## Problem
Scan the records below for the string "segs" and return every line where it appears.

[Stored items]

━━━━━━━━

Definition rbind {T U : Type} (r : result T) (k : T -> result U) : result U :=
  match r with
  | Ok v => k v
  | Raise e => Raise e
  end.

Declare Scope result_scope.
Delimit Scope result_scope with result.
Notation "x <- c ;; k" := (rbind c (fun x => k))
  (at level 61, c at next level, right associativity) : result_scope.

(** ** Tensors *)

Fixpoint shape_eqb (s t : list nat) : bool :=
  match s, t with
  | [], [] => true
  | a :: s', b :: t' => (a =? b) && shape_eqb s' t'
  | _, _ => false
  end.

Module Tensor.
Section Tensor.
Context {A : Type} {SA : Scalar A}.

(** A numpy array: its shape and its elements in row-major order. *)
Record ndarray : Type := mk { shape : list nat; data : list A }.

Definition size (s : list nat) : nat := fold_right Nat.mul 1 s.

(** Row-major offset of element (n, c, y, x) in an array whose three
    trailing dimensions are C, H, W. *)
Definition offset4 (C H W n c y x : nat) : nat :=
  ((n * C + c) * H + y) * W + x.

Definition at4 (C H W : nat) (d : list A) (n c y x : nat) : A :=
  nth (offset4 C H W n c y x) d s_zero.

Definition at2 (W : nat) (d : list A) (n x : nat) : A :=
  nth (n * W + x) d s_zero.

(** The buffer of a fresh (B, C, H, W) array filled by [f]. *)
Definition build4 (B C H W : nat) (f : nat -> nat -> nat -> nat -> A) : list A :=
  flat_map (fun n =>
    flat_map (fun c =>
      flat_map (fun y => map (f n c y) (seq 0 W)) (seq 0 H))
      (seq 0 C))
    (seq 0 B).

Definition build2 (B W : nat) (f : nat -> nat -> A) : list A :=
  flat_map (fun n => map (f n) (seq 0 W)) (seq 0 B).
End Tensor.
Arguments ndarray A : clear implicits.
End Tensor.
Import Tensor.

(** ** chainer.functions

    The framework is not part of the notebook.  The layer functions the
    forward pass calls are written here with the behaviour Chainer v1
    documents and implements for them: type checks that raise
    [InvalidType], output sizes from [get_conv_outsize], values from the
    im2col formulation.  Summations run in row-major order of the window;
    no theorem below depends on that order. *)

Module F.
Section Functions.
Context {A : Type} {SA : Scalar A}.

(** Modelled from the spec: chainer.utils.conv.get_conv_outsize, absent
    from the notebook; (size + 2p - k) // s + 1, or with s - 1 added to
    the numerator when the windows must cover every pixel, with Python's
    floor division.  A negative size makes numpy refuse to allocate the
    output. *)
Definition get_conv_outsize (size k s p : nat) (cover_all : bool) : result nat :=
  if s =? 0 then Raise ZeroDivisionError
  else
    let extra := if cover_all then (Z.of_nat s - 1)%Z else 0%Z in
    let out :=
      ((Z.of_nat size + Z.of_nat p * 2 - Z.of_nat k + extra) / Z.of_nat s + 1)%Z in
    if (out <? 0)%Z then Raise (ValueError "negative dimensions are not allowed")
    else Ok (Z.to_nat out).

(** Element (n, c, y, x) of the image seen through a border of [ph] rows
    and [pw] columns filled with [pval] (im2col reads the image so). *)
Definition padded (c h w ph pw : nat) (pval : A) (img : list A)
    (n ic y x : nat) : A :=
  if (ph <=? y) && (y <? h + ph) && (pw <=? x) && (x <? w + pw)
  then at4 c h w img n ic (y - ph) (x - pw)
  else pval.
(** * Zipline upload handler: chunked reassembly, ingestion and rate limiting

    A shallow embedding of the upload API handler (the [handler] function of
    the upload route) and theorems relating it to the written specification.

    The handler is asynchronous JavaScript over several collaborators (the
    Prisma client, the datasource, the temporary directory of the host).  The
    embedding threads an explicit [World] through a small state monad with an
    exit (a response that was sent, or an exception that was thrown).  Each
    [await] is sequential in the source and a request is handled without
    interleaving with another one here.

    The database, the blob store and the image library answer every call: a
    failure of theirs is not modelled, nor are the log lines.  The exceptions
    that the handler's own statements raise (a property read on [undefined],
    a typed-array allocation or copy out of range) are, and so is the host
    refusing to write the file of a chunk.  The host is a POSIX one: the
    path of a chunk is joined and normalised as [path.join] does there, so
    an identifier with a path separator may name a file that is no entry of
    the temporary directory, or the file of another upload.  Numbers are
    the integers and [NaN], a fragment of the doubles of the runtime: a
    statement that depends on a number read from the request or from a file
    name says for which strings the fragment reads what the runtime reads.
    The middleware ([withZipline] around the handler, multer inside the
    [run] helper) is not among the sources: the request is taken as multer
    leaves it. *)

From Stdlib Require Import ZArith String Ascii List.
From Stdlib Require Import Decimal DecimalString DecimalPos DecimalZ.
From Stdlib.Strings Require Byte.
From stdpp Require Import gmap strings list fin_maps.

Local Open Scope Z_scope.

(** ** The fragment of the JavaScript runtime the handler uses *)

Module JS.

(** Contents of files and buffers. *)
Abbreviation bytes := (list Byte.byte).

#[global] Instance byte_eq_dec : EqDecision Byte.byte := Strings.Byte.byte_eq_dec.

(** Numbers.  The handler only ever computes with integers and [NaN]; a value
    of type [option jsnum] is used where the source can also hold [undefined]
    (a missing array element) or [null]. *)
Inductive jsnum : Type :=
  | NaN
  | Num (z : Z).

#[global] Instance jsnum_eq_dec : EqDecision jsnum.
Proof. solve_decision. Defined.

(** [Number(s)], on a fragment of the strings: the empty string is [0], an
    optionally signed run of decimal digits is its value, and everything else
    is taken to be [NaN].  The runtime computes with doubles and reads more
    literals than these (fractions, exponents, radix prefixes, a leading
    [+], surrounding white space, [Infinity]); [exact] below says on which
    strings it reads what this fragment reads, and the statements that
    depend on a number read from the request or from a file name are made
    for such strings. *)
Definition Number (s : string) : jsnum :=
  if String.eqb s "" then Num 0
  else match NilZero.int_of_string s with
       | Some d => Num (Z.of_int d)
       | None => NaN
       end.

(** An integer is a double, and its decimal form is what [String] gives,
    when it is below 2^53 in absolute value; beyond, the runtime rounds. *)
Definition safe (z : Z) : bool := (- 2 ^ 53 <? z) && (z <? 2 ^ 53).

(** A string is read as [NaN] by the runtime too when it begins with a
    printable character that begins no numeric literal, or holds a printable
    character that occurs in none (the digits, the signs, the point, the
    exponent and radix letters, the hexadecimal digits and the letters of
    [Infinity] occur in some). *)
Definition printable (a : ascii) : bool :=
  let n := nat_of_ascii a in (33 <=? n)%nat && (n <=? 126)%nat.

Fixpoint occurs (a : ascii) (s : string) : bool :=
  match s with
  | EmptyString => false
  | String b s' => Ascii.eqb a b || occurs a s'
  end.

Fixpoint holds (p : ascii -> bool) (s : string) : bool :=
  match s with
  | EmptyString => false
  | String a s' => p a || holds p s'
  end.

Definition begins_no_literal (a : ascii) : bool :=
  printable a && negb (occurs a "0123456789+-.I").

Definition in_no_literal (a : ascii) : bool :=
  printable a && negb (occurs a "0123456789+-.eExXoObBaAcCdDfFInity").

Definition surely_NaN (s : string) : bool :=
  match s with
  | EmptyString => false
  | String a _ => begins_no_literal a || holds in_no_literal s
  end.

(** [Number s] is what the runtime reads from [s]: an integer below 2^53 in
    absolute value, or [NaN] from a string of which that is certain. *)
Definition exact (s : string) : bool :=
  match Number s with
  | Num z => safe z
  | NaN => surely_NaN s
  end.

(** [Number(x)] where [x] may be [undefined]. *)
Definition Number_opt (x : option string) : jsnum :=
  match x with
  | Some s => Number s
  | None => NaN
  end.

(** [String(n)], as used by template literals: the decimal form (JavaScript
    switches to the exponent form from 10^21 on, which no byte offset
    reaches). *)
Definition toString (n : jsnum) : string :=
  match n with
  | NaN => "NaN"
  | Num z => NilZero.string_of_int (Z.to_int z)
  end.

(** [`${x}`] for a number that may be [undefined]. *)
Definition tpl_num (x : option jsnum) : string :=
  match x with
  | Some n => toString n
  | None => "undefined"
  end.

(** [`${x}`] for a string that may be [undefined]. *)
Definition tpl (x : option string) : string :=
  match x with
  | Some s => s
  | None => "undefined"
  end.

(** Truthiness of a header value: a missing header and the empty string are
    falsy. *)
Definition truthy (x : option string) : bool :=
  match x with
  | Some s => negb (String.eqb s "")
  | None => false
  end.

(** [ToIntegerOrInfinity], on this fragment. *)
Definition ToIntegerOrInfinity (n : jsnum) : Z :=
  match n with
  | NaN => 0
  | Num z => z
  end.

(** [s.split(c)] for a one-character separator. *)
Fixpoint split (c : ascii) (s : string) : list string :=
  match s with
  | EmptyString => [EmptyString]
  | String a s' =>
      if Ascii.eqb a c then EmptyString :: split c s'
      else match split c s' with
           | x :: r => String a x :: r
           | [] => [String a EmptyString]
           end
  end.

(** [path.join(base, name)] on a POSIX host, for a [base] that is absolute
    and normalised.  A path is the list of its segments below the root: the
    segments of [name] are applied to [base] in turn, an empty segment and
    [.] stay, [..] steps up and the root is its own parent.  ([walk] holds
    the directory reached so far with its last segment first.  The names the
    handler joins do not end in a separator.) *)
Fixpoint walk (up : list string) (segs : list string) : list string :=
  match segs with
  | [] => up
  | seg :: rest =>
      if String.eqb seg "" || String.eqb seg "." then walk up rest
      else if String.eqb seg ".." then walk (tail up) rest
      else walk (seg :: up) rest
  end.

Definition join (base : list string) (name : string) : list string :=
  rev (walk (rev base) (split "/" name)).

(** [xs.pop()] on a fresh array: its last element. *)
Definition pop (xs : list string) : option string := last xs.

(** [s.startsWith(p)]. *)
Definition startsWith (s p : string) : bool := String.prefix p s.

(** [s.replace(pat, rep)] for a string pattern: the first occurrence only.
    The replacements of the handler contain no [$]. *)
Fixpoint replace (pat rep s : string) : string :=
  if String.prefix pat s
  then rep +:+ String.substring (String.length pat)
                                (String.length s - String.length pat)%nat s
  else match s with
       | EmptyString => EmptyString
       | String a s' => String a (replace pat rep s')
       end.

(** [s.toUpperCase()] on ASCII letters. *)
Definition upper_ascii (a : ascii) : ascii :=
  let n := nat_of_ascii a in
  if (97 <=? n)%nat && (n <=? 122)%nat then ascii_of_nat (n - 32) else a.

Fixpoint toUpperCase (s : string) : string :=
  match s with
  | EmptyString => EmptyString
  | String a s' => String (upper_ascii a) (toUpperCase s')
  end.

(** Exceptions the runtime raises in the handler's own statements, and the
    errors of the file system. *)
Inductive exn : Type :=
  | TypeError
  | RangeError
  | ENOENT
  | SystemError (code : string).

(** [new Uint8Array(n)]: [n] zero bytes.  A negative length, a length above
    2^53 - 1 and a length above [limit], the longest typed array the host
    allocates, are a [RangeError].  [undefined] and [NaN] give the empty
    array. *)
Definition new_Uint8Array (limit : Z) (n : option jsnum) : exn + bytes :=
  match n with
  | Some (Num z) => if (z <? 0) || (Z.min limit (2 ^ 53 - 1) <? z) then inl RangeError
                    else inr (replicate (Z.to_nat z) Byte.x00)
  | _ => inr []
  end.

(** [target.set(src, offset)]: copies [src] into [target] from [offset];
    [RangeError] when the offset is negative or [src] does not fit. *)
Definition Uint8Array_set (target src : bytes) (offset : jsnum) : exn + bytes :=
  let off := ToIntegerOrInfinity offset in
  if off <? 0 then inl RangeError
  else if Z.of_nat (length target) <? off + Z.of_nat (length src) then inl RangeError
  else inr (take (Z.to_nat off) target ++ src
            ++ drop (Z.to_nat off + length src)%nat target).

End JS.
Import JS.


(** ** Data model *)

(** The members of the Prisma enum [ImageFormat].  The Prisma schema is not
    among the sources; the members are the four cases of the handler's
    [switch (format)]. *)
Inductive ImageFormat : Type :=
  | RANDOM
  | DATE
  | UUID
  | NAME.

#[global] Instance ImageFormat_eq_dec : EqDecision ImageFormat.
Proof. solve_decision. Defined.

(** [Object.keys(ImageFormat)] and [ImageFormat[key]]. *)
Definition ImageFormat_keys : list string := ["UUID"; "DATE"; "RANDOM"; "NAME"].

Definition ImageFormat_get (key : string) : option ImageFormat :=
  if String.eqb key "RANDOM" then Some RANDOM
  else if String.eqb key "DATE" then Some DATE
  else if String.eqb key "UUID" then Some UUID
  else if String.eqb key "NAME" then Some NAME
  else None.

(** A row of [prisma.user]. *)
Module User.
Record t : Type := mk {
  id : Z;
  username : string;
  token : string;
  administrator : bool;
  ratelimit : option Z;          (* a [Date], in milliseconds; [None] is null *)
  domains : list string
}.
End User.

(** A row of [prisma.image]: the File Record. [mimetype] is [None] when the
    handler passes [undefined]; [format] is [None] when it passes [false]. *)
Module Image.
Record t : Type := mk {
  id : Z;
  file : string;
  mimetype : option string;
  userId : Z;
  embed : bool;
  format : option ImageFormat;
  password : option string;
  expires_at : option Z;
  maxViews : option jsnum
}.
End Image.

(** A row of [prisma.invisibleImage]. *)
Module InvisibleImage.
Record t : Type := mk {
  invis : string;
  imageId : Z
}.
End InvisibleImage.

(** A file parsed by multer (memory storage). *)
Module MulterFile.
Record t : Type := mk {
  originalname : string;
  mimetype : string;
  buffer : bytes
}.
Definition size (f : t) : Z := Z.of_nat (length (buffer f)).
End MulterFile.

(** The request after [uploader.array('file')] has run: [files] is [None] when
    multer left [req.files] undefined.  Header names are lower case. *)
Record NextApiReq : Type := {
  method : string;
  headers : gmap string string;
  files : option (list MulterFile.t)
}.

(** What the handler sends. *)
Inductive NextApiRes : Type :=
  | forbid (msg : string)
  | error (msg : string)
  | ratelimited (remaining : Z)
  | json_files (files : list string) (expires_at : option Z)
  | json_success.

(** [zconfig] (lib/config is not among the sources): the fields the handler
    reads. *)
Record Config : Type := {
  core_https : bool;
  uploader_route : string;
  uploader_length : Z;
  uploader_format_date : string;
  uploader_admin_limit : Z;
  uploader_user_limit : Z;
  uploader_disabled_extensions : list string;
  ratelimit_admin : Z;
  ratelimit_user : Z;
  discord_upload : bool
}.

━━━━━━━━

## Your solution
Fixpoint walk (up : list string) (segs : list string) : list string :=
  match segs with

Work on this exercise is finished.